Wiretapped phone conversations revealed that Bağış also offered to help Zarrab with a hotel project. In return, Zarrab sent a total of $1.5 million to Bağış in three separate deliveries. The first sum was delivered to the EU minister in a shoebox, the second in a man’s suit and the third in a box of chocolates. Regarding Bağış, Zarrab was recorded as saying: “Get a nice gift box of chocolates and a silver plate tomorrow. Get another box of chocolates and put 500,000 in it. OK? Sadık [the name of another Turkish man working for Zarrab] knows [the address] — some place around İstinye [a neighborhood in İstanbul]. It is to be delivered to ‘E.’ We have made deliveries [to this place] of 500s [a banknote denomination] before.” The man was then caught on video on October 10 at the entrance to the apartment building in which Bağış lived in İstanbul. Bağış, who was not home at the time, thanked Zarrab over the phone for the delivery when he returned to İstanbul.
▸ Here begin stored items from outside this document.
(** [p / key] for a [str] key: [_make_child] with
    [join_parsed_parts]. *)
Definition joinpath (p : path) (key : string) : path :=
  let q := parse_parts key in
  if bool_decide (root q = "") then Path (root p) (parts p ++ parts q)
  else q.

(** [PurePath.with_suffix] *)
Definition with_suffix (p : path) (sfx : string) : outcome pyexn path :=
  if PyStr.contains sep sfx then Raise (ValueError "Invalid suffix")
  else if (negb (bool_decide (sfx = "")) && negb (PyStr.startswith "." sfx))
          || bool_decide (sfx = ".")
  then Raise (ValueError "Invalid suffix")
  else
    let nm := name p in
    if bool_decide (nm = "") then Raise (ValueError "path has an empty name")
    else
      let old_suffix := suffix p in
      let nm' :=
        if bool_decide (old_suffix = "") then nm +:+ sfx
        else PyStr.slice_to (- PyStr.len old_suffix) nm +:+ sfx in
      Ok (Path (root p) (List.removelast (parts p) ++ [nm'])).

(** What every path object satisfies: the root is one of the three POSIX
    anchors, and a component is neither empty nor ["."] and holds no
    separator. *)
Definition component_ok (x : string) : bool :=
  keep_component x && negb (PyStr.contains sep x).

Definition root_ok (rt : string) : bool :=
  bool_decide (rt = "") || bool_decide (rt = "/") || bool_decide (rt = "//").

Definition wf_path (p : path) : Prop :=
  Is_true (root_ok (root p)) /\
  Forall (fun x => Is_true (component_ok x)) (parts p).

End PurePath.

Export PurePath.

(** ** The file system *)

(** The directory tree as a finite map from paths to nodes.  The model is
    lexical: a path is looked up as it is spelled, there are no symbolic
    links, and [".."] is an ordinary component.  The anchors ([/], [//] and
    the working directory, the paths without components) are always
    directories. *)
Module FileSystem.
(** * Bear notes MCP server

    A shallow embedding of [src/bear-mcp-server.js] (the tool handlers of the
    server) and of [src/create-index.js], and the properties of the
    retrieval engine that the specification states about them.

    Layout: the JavaScript values the handlers manipulate ([JS]), the date
    arithmetic behind [new Date(..).toISOString()] ([JSDate]), numbers
    that are not whole ([Double]), substrings ([Text]), the two SQL
    statements of the [find_note_by_partial_id] handler ([Sqlite]),
    awaited computations ([Async]), the interface of the imported module
    [./utils.js] ([Utils]), the handlers themselves and the life of the
    process ([Server]), the engine behind [./utils.js] as the
    specification describes it ([Spec]), the contract of find-by-partial
    in the words of the specification ([Contract]), a corpus and further
    cases for examples ([Corpus], [Cases]), and then the lemmas, the
    claims and further properties. *)

From Stdlib Require Import ZArith List String Ascii Bool Lia.
From Stdlib Require Import Permutation Sorted DecimalString QArith Qabs Qround.
From Stdlib Require Import Reals Lra.
Import ListNotations.

Set Implicit Arguments.

(** ** JavaScript values *)

Module JS.

Local Open Scope string_scope.
Local Open Scope Z_scope.

(** The scalar values that reach the handlers: JSON scalars in the
    arguments of a request and column values read from the database.
    A number is an integer in the safe range of a double (below 2^53 in
    magnitude), where the arithmetic of doubles is exact and [ToString]
    prints every digit (the exponent form starts at 10^21). *)
Inductive jsval : Type :=
| JUndefined
| JNull
| JBool (b : bool)
| JNum (z : Z)
| JStr (s : string).

(** [ToBoolean]: what [if (v)], [v && w], [v || w] and [v ? a : b] test. *)
Definition truthy (v : jsval) : bool :=
  match v with
  | JUndefined | JNull => false
  | JBool b => b
  | JNum z => negb (z =? 0)
  | JStr s => negb (String.eqb s "")
  end.

Definition Z_to_string (z : Z) : string := NilZero.string_of_int (Z.to_int z).
Definition nat_to_string (n : nat) : string := Z_to_string (Z.of_nat n).

(** [ToString], as applied by a template literal [`${v}`]. *)
Definition toString (v : jsval) : string :=
  match v with
  | JUndefined => "undefined"
  | JNull => "null"
  | JBool true => "true"
  | JBool false => "false"
  | JNum z => Z_to_string z
  | JStr s => s
  end.

(** A default in a destructuring pattern, [{ x = d }]: used only when the
    property is [undefined]. *)
Definition default (v d : jsval) : jsval :=
  match v with JUndefined => d | _ => v end.

(** [a && b] *)
Definition js_and (a b : jsval) : jsval := if truthy a then b else a.

(** [Array.prototype.join]: [null] and [undefined] elements print as the
    empty string. *)
Definition join_item (v : jsval) : string :=
  match v with JUndefined | JNull => "" | _ => toString v end.

Fixpoint join_strings (sep : string) (l : list string) : string :=
  match l with
  | [] => ""
  | [s] => s
  | s :: rest => s ++ sep ++ join_strings sep rest
  end.

Definition join (sep : string) (l : list jsval) : string :=
  join_strings sep (map join_item l).

(** A string of JavaScript is a sequence of UTF-16 code units; a text is
    held here as the bytes of its UTF-8 form, as the store and the
    transport hold it, and a surrogate that stands alone as the three
    bytes of its generalised UTF-8 form. The bytes of a character: one
    byte below 128, or a first byte from 192 on followed by bytes
    10xxxxxx; a character of four bytes (first byte from 240 on) is two
    code units, any other character is one. *)
Definition continuation (c : ascii) : bool :=
  (128 <=? nat_of_ascii c)%nat && (nat_of_ascii c <? 192)%nat.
Erdoğan dismissed the corruption allegations, sacked the prosecutors and police chiefs and hushed up the graft probes. He also described the investigations as “a plot by the Gülen movement to topple the government” and launched a crackdown on the group. The movement, led by US-based Turkish Muslim scholar Fethullah Gülen, has long been critical of the Erdoğan government due to its corruption and Ankara’s aiding and abetting of jihadist groups in Syria and Libya.
In Turkey, Bağış and other officials were cleared of any crime in a parliamentary vote in 2014. Everything went well for him until Zarrab, a dual Iranian-Turkish national and sanctions buster, was arrested by the FBI in Miami on March 19, 2016. The US Attorney’s Office for the Southern District of New York indicted Zarrab on charges similar to those filed by Turkish prosecutors in the December 2013 investigations. As part of their case, the US attorneys used Turkish evidence to build a case against Zarrab. In his testimony Zarrab, turned government witness after cutting a plea deal, confessed that he had bribed Bağış and other ministers, set up a money laundering scheme, opened fake accounts in Turkish state banks and established front companies.